▸ **WORK REQUEST**
Retype, word for word, every line of the records below starting at the one that contains "try_body E t = (inr tt, t') ->" and ending at the one that contains "snd (try_body env_ok []) = [] ++ dt /\"; include both of those lines and nothing more.

▸ **Entries taken from a collection**
---------------
(** C7: when the [try] body runs to its end, [create_icon] was called once
    for each of 16, 32, 48 and 128, in that order, and exactly four files
    were written: icon16.png, icon32.png, icon48.png and icon128.png under
    extension/icons/, each an RGB image as wide and as high as its size. *)
Theorem C7_successful_run E t t' :
  try_body E t = (inr tt, t') ->
  exists dt,
    t' = t ++ dt /\
    script E t = (inr tt, t') /\
    renders dt
    = [ ("RGB", 16, 16, "#4285f4"); ("RGB", 32, 32, "#4285f4");
        ("RGB", 48, 48, "#4285f4"); ("RGB", 128, 128, "#4285f4") ] /\
    map file_summary (written dt)
    = [ ("extension/icons/icon16.png", "RGB", 16, 16);
        ("extension/icons/icon32.png", "RGB", 32, 32);
        ("extension/icons/icon48.png", "RGB", 48, 48);
        ("extension/icons/icon128.png", "RGB", 128, 128) ] /\
    printed dt = batch_lines icons ++ success_banner.
Proof.
  intros Hbody. pose proof (script_returns _ _ _ Hbody) as Hscript.
  rewrite try_body_eq in Hbody.
  apply bind_inr in Hbody as ([] & t0 & Himp & Hbody).
  apply call_inv in Himp as [-> _].
  apply bind_inr in Hbody as ([] & t1 & Hrun & Hbody).
  apply run_icons_ok in Hrun as (d & -> & Hr & Hw & Hp).
  destruct (print_all_cases _ _ _ _ _ Hbody)
    as [[_ ->]|(e & sh & line & rest & He & _)]; [|discriminate].
  destruct (printing_silent success_banner) as (Hpb & Hwb & Hrb).
  exists ([ImportPIL] ++ d ++ printing success_banner).
  split; [now rewrite <- !app_assoc|]. split; [exact Hscript|].
  rewrite !written_app, !renders_app, !printed_app, Hpb, Hwb, Hrb.
  cbn [written renders printed app]. rewrite !app_nil_r.
  rewrite Hr, Hw, Hp. repeat split.
Qed.

Lemma C7_successful_run_witness :
  exists dt,
    snd (try_body env_ok []) = [] ++ dt /\
    script env_ok [] = (inr tt, snd (try_body env_ok [])) /\
    renders dt
    = [ ("RGB", 16, 16, "#4285f4"); ("RGB", 32, 32, "#4285f4");
        ("RGB", 48, 48, "#4285f4"); ("RGB", 128, 128, "#4285f4") ] /\
    map file_summary (written dt)
    = [ ("extension/icons/icon16.png", "RGB", 16, 16);
        ("extension/icons/icon32.png", "RGB", 32, 32);
        ("extension/icons/icon48.png", "RGB", 48, 48);
        ("extension/icons/icon128.png", "RGB", 128, 128) ] /\
    printed dt = batch_lines icons ++ success_banner.
Proof.
  apply (C7_successful_run env_ok [] (snd (try_body env_ok []))).
  reflexivity.
Defined.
---------------
▸ **WRITTEN SOLUTION**
  try_body E t = (inr tt, t') ->
  exists dt,
    t' = t ++ dt /\
    script E t = (inr tt, t') /\
    renders dt
    = [ ("RGB", 16, 16, "#4285f4"); ("RGB", 32, 32, "#4285f4");
        ("RGB", 48, 48, "#4285f4"); ("RGB", 128, 128, "#4285f4") ] /\
    map file_summary (written dt)
    = [ ("extension/icons/icon16.png", "RGB", 16, 16);
        ("extension/icons/icon32.png", "RGB", 32, 32);
        ("extension/icons/icon48.png", "RGB", 48, 48);
        ("extension/icons/icon128.png", "RGB", 128, 128) ] /\
    printed dt = batch_lines icons ++ success_banner.
Proof.
  intros Hbody. pose proof (script_returns _ _ _ Hbody) as Hscript.
  rewrite try_body_eq in Hbody.
  apply bind_inr in Hbody as ([] & t0 & Himp & Hbody).
  apply call_inv in Himp as [-> _].
  apply bind_inr in Hbody as ([] & t1 & Hrun & Hbody).
  apply run_icons_ok in Hrun as (d & -> & Hr & Hw & Hp).
  destruct (print_all_cases _ _ _ _ _ Hbody)
    as [[_ ->]|(e & sh & line & rest & He & _)]; [|discriminate].
  destruct (printing_silent success_banner) as (Hpb & Hwb & Hrb).
  exists ([ImportPIL] ++ d ++ printing success_banner).
  split; [now rewrite <- !app_assoc|]. split; [exact Hscript|].
  rewrite !written_app, !renders_app, !printed_app, Hpb, Hwb, Hrb.
  cbn [written renders printed app]. rewrite !app_nil_r.
  rewrite Hr, Hw, Hp. repeat split.
Qed.

Lemma C7_successful_run_witness :
  exists dt,
    snd (try_body env_ok []) = [] ++ dt /\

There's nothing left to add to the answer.